EXERCISE — What do the lines say from the start of the entries through the one containing "(** ** Corners *)"? Repeat them exactly.
== THE DATA
Lemma abort_answer_witness :
  ∃ l2, objects Sample.s7 !! 1%nat = Some l2 ∧ _status (job l2) = ABORTED ∧ bodies l2 = 0%nat.
Proof.
  destruct (abort_answer 10 (fun _ => Ok ()) (Ok ()) 5 [2] Sample.s4 Sample.s5 Sample.to_s4 ltac:(vm_compute; reflexivity)) as (r & l & Hr & Hl & H).
  assert (r = 1%nat) as -> by (vm_compute in Hr; congruence).
  destruct (H Sample.s7 Sample.to_s7) as (l2 & Hl2 & _ & Hp). exists l2. split; [exact Hl2|]. apply Hp.
  assert (objects Sample.s4 !! 1%nat = Some (life_of Sample.s4 1)) as E by (vm_compute; reflexivity).
  assert (l = life_of Sample.s4 1) as -> by congruence. vm_compute. reflexivity.
Defined.

Lemma info_reports_witness : info None [] Sample.s7 !! [2] = Some (Job_info (job (life_of Sample.s7 1))).
Proof.
  apply (info_reports 10 Sample.s7 None [] [2] _ sample_s7). exists 1%nat, (life_of Sample.s7 1).
  split; [vm_compute; reflexivity|]. split; [vm_compute; reflexivity|]. split; reflexivity.
Defined.

Lemma autodelete_delayed_witness : autodeleted Sample.s7 = [(0%nat, 7, 17)] ∧ _jobs Sample.s7 !! [1] = None ∧ 7 + 10 <= 17.
Proof.
  split; [vm_compute; reflexivity|]. split; [vm_compute; reflexivity|].
  apply (proj2 (autodelete_delayed 10 Sample.s7 sample_s7) 0%nat). assert (autodeleted Sample.s7 = [(0%nat, 7, 17)]) as -> by (vm_compute; reflexivity). left.
Defined.

(** ** Corners *)

(** A job that does not support aborting is left ABORTING when it is asked to abort, and
    can then be deleted from the table while its thread is in its body. *)
Lemma unsupported_abort :
  let s := fst (abort 10 (fun _ => Job__abort) (Ok ()) 5 [1] Sample.s4) in
  snd (abort 10 (fun _ => Job__abort) (Ok ()) 5 [1] Sample.s4) = Ok (Some AbortNotSupported) ∧
  _status (job_of s 0) = ABORTING ∧ runs (life_of s 0) = [Body] ∧ snd (delete [1] s) = Ok None ∧ _jobs (fst (delete [1] s)) !! [1] = None.
Proof. vm_compute. repeat split. Qed.

(** The deletion goes by the id: a job that was deleted and whose id was added again takes
    the new job with it, here an aborted one that does not ask for it. *)
Lemma deletes_namesake :
  let s := fst (delete [1] Sample.s6) in
  let s' := fst (abort 10 (fun _ => Ok ()) (Ok ()) 16 [1] (fst (add 2 (new_job (Job_init [1] [] None None false) s)))) in
  _jobs s' !! [1] = Some 2%nat ∧ deletion (life_of s' 2) = [] ∧
  _jobs (scheduler_step 17 (scheduler_step 17 (scheduler_step 17 (scheduler_step 17 (scheduler_step 8 s'))))) !! [1] = None.
Proof. vm_compute. repeat split. Qed.
(* ===== verification/Executor.v ===== *)
(** * The executor: [vdsm/executor.py]

    Worker threads take tasks from a bounded queue; a worker that a check finds blocked on
    a task is discarded and replaced.  The steps of the system are those of the
    workers' threads, of the scheduler's thread that runs the checks, and of callers; a
    body under one lock is one step, and a body that takes several locks is several.
    The scheduler is seen through its interface: it keeps calls, which it may run
    at any time once, unless they were canceled before, and it refuses calls when it
    was stopped.  Workers are kept in a list, also those whose thread has ended. *)
From Stdlib Require Import ZArith Lia.
From stdpp Require Import base gmap list relations.
From S2P Require Import Prelude.

(** ** Data *)

Inductive exn := NotRunning | AlreadyStarted | ResourceExhausted | WorkerDiscarded | AssertionError | AttributeError | KeyError.

Record Task := mkTask { callable : nat; timeout : option Z; discard : bool }.

(** An item of the queue *)
Inductive item := STOP | Run (t : Task).

(** Where a worker's thread is in [_run] and [_execute_task] *)
Inductive position :=
| Next                       (* in [_next_task] *)
| Got (t : Task)             (* before the check is armed *)
| Armed (t : Task)           (* before [self._task = task] *)
| InTask (t : Task)          (* in [task()] *)
| Disarming (escapes : bool) (* [_task] is [None]; before the lock; an exception that is not caught passes *)
| Disarmed (escapes : bool)  (* before the test of [_discarded] *)
| Leaving                    (* before [_worker_stopped] *)
| Gone.

Record _Worker := mkWorker {
  _discarded : bool;
  _task_counter : nat;
  _task : option Task;
  _scheduled_check : option nat;
  _thread : position;
  member : bool;             (* in [Executor._workers] *)
}.

Record state := mkState {
  _running : bool;
  _tasks : list item;                  (* [TaskQueue._tasks] *)
  _workers : list _Worker;             (* all workers; the number of a worker is its index *)
  checks : gmap nat (nat * nat);       (* calls the scheduler keeps: the worker and the task number *)
  next_call : nat;
  discarding : list nat;               (* [_worker_discarded] calls about to be made *)
  dispatching : list Task;             (* [dispatch] calls past the test of [_running] *)
  stopping : nat;                      (* markers that [stop], holding the lock, still puts *)
  stopped : bool;                      (* the last [stop] put all its markers so far *)
  accepted : list Task;                (* tasks put into the queue *)
  taken : list Task;                   (* tasks taken from the queue *)
  dropped : list Task;                 (* tasks cleared from the queue *)
  ran : list Task;                     (* tasks that were called *)
}.

Definition init : state := mkState false [] [] ∅ 0 [] [] 0 false [] [] [] [].

(** [_Worker.__init__], started and added *)
Definition new_worker : _Worker := mkWorker false 0 None None Next true.

Definition set_running (b : bool) (s : state) : state :=
  mkState b (_tasks s) (_workers s) (checks s) (next_call s) (discarding s) (dispatching s) (stopping s) (stopped s) (accepted s) (taken s) (dropped s) (ran s).
Definition set_workers (ws : list _Worker) (s : state) : state :=
  mkState (_running s) (_tasks s) ws (checks s) (next_call s) (discarding s) (dispatching s) (stopping s) (stopped s) (accepted s) (taken s) (dropped s) (ran s).
Definition set_checks (c : gmap nat (nat * nat)) (n : nat) (s : state) : state :=
  mkState (_running s) (_tasks s) (_workers s) c n (discarding s) (dispatching s) (stopping s) (stopped s) (accepted s) (taken s) (dropped s) (ran s).
Definition set_discarding (l : list nat) (s : state) : state :=
  mkState (_running s) (_tasks s) (_workers s) (checks s) (next_call s) l (dispatching s) (stopping s) (stopped s) (accepted s) (taken s) (dropped s) (ran s).
Definition set_dispatching (l : list Task) (s : state) : state :=
  mkState (_running s) (_tasks s) (_workers s) (checks s) (next_call s) (discarding s) l (stopping s) (stopped s) (accepted s) (taken s) (dropped s) (ran s).
Definition set_stopping (n : nat) (b : bool) (s : state) : state :=
  mkState (_running s) (_tasks s) (_workers s) (checks s) (next_call s) (discarding s) (dispatching s) n b (accepted s) (taken s) (dropped s) (ran s).
(** The queue, with the tasks that were put, taken, dropped and called *)
Definition set_queue (q : list item) (a t d r : list Task) (s : state) : state :=
  mkState (_running s) q (_workers s) (checks s) (next_call s) (discarding s) (dispatching s) (stopping s) (stopped s) a t d r.

Definition set_thread (p : position) (w : _Worker) : _Worker :=
  mkWorker (_discarded w) (_task_counter w) (_task w) (_scheduled_check w) p (member w).
Definition set_check (c : option nat) (w : _Worker) : _Worker :=
  mkWorker (_discarded w) (_task_counter w) (_task w) c (_thread w) (member w).
Definition set_task (t : option Task) (w : _Worker) : _Worker :=
  mkWorker (_discarded w) (_task_counter w) t (_scheduled_check w) (_thread w) (member w).
Definition set_discarded (w : _Worker) : _Worker :=
  mkWorker true (_task_counter w) (_task w) (_scheduled_check w) (_thread w) (member w).
Definition count_task (w : _Worker) : _Worker :=
  mkWorker (_discarded w) (S (_task_counter w)) (_task w) (_scheduled_check w) (_thread w) (member w).
Definition unmember (w : _Worker) : _Worker :=
  mkWorker (_discarded w) (_task_counter w) (_task w) (_scheduled_check w) (_thread w) false.

Definition put_worker (i : nat) (w : _Worker) (s : state) : state := set_workers (<[i := w]> (_workers s)) s.

Definition task_of (it : item) : option Task := match it with Run t => Some t | STOP => None end.
Definition tasks_of (q : list item) : list Task := omap task_of q.

Section Operations.
  Context (workers_count : nat) (max_workers : option nat) (max_tasks : nat).

(** ** The task queue *)

(** [TaskQueue.put] *)
Definition put (it : item) : M state exn unit := fun s =>
  if decide (length (_tasks s) = max_tasks) then (s, Raise ResourceExhausted)
  else (set_queue (_tasks s ++ [it]) (accepted s ++ tasks_of [it]) (taken s) (dropped s) (ran s) s, Ok ()).

(** [TaskQueue.get]: [None] when the queue is empty and the caller waits. *)
Definition get (s : state) : state * option item :=
  match _tasks s with
  | [] => (s, None)
  | it :: q => (set_queue q (accepted s) (taken s ++ tasks_of [it]) (dropped s) (ran s) s, Some it)
  end.

(** [TaskQueue.clear] *)
Definition clear (s : state) : state :=
  set_queue [] (accepted s) (taken s) (dropped s ++ tasks_of (_tasks s)) (ran s) s.

(** ** The executor *)

Definition active (w : _Worker) : bool := member w && negb (_discarded w).

Definition _active_workers (s : state) : nat := length (filter active (_workers s)).
Definition _total_workers (s : state) : nat := length (filter member (_workers s)).

Definition _may_add_workers (s : state) : bool :=
  (_active_workers s <? workers_count)%nat
  && match max_workers with None => true | Some m => (_total_workers s <? m)%nat end.

Definition _add_worker (s : state) : state := set_workers (_workers s ++ [new_worker]) s.

Definition start : M state exn unit := fun s =>
  if _running s then (s, Raise AlreadyStarted)
  else (Nat.iter workers_count _add_worker (set_stopping (stopping s) false (set_running true s)), Ok ()).

(** [stop] takes the lock, and puts its markers one by one: *)
Definition stop (s : state) : state := set_stopping workers_count true (clear (set_running false s)).

(** one marker; [stop] fails when the queue is full. *)
Definition stop_put (s : state) : state :=
  match stopping s with
  | O => s
  | S n => match put STOP s with
           | (s', Ok _) => set_stopping n (stopped s') s'
           | (s', Raise _) => set_stopping 0 false s'
           end
  end.

(** [dispatch]: the test, and then the call of [put] *)
Definition dispatch (t : Task) : M state exn unit := fun s =>
  if negb (_running s) then (s, Raise NotRunning) else (set_dispatching (dispatching s ++ [t]) s, Ok ()).

Definition dispatch_put (k : nat) (s : state) : state :=
  match dispatching s !! k with
  | None => s
  | Some t => fst (put (Run t) (set_dispatching (delete k (dispatching s)) s))
  end.

(** The common end of the two calls below *)
Definition replenish (s : state) : state :=
  if negb (_running s) then s else if _may_add_workers s then _add_worker s else s.

Definition _worker_discarded (s : state) : state := replenish s.

Definition _worker_stopped (i : nat) : M state exn unit := fun s =>
  match _workers s !! i with
  | Some w => if member w then (replenish (put_worker i (unmember w) s), Ok ()) else (s, Raise KeyError)
  | None => (s, Raise KeyError)
  end.

(** ** Workers *)

(** [_check_after]: the scheduler keeps a call, or refuses it. *)
Definition _check_after (accept : bool) (i n : nat) (timeout : option Z) : M state exn (option nat) := fun s =>
  match timeout with
  | None => (s, Ok None)
  | Some _ =>
      if accept then (set_checks (<[next_call s := (i, n)]> (checks s)) (S (next_call s)) s, Ok (Some (next_call s)))
      else (s, Raise AssertionError)
  end.

(** [ScheduledCall.cancel] *)
Definition cancel (c : option nat) (s : state) : state :=
  match c with Some c => set_checks (delete c (checks s)) (next_call s) s | None => s end.

(** One step of a worker's thread.  [accept] is the scheduler's answer, [escapes] whether
    the task ends with an exception that is not an [Exception]. *)
Definition worker_step (accept escapes : bool) (i : nat) (s : state) : state :=
  match _workers s !! i with
  | None => s
  | Some w =>
      match _thread w with
      | Next =>
          match get s with
          | (_, None) => s
          | (s', Some STOP) => put_worker i (set_thread Leaving w) s'
          | (s', Some (Run t)) => put_worker i (set_thread (Got t) w) s'
          end
      | Got t =>
          match _check_after accept i (_task_counter w) (timeout t) s with
          | (s', Ok c) => put_worker i (set_thread (Armed t) (set_check c w)) s'
          | (s', Raise _) => put_worker i (set_thread Leaving w) s'
          end
      | Armed t =>
          put_worker i (set_thread (InTask t) (set_task (Some t) w))
            (set_queue (_tasks s) (accepted s) (taken s) (dropped s) (ran s ++ [t]) s)
      | InTask _ => put_worker i (set_thread (Disarming escapes) (set_task None w)) s
      | Disarming b =>
          put_worker i (set_thread (Disarmed b) (count_task (set_check None w))) (cancel (_scheduled_check w) s)
      | Disarmed b => put_worker i (set_thread (if _discarded w || b then Leaving else Next) w) s
      | Leaving =>
          (* the executor's lock is free *)
          if decide (stopping s = 0%nat) then
            match _worker_stopped i (put_worker i (set_thread Gone w) s) with (s', _) => s' end
          else s
      | Gone => s
      end
  end.

(** [_check_task], the part under the worker's lock: tells whether the worker is to be
    replaced. *)
Definition _check_task (accept : bool) (i n : nat) : M state exn bool := fun s =>
  match _workers s !! i with
  | None => (s, Ok false)
  | Some w =>
      if decide (n = _task_counter w) then
        match _task w with
        | None => (s, Raise AttributeError)
        | Some t =>
            if discard t then
              if _discarded w then (s, Raise AssertionError)
              else (put_worker i (set_discarded w) s, Ok true)
            else match _check_after accept i (_task_counter w) (timeout t) s with
                 | (s', Ok c) => (put_worker i (set_check c w) s', Ok (_discarded w))
                 | (s', Raise e) => (s', Raise e)
                 end
        end
      else (s, Ok false)
  end.

(** The scheduler runs a call: an exception is logged; a worker that was discarded is then
    reported to the executor. *)
Definition check_step (accept : bool) (c : nat) (s : state) : state :=
  match checks s !! c with
  | None => s
  | Some (i, n) =>
      match _check_task accept i n (cancel (Some c) s) with
      | (s', Ok true) => set_discarding (discarding s' ++ [i]) s'
      | (s', _) => s'
      end
  end.

(** The report, which takes the executor's lock *)
Definition discarded_step (k : nat) (s : state) : state :=
  match discarding s !! k with
  | None => s
  | Some _ =>
      if decide (stopping s = 0%nat) then _worker_discarded (set_discarding (delete k (discarding s)) s) else s
  end.

(** Whatever threads do to an executor that is started once, before it has workers, as the modules that use it do *)
Inductive step : state → state → Prop :=
| step_start s s' : start s = (s', Ok ()) → _workers s = [] → stopping s = 0%nat → step s s'
| step_stop s : stopping s = 0%nat → step s (stop s)
| step_stop_put s : step s (stop_put s)
| step_dispatch s s' t : dispatch t s = (s', Ok ()) → step s s'
| step_dispatch_put s k : step s (dispatch_put k s)
| step_worker s accept escapes i : step s (worker_step accept escapes i s)
| step_check s accept c : step s (check_step accept c s)
| step_discarded s k : step s (discarded_step k s).

Definition reachable (s : state) : Prop := rtc step init s.
End Operations.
====
EXPECTED OUTPUT —
Lemma abort_answer_witness :
  ∃ l2, objects Sample.s7 !! 1%nat = Some l2 ∧ _status (job l2) = ABORTED ∧ bodies l2 = 0%nat.
Proof.
  destruct (abort_answer 10 (fun _ => Ok ()) (Ok ()) 5 [2] Sample.s4 Sample.s5 Sample.to_s4 ltac:(vm_compute; reflexivity)) as (r & l & Hr & Hl & H).
  assert (r = 1%nat) as -> by (vm_compute in Hr; congruence).
  destruct (H Sample.s7 Sample.to_s7) as (l2 & Hl2 & _ & Hp). exists l2. split; [exact Hl2|]. apply Hp.
  assert (objects Sample.s4 !! 1%nat = Some (life_of Sample.s4 1)) as E by (vm_compute; reflexivity).
  assert (l = life_of Sample.s4 1) as -> by congruence. vm_compute. reflexivity.
Defined.

Lemma info_reports_witness : info None [] Sample.s7 !! [2] = Some (Job_info (job (life_of Sample.s7 1))).
Proof.
  apply (info_reports 10 Sample.s7 None [] [2] _ sample_s7). exists 1%nat, (life_of Sample.s7 1).
  split; [vm_compute; reflexivity|]. split; [vm_compute; reflexivity|]. split; reflexivity.
Defined.

Lemma autodelete_delayed_witness : autodeleted Sample.s7 = [(0%nat, 7, 17)] ∧ _jobs Sample.s7 !! [1] = None ∧ 7 + 10 <= 17.
Proof.
  split; [vm_compute; reflexivity|]. split; [vm_compute; reflexivity|].
  apply (proj2 (autodelete_delayed 10 Sample.s7 sample_s7) 0%nat). assert (autodeleted Sample.s7 = [(0%nat, 7, 17)]) as -> by (vm_compute; reflexivity). left.
Defined.

(** ** Corners *)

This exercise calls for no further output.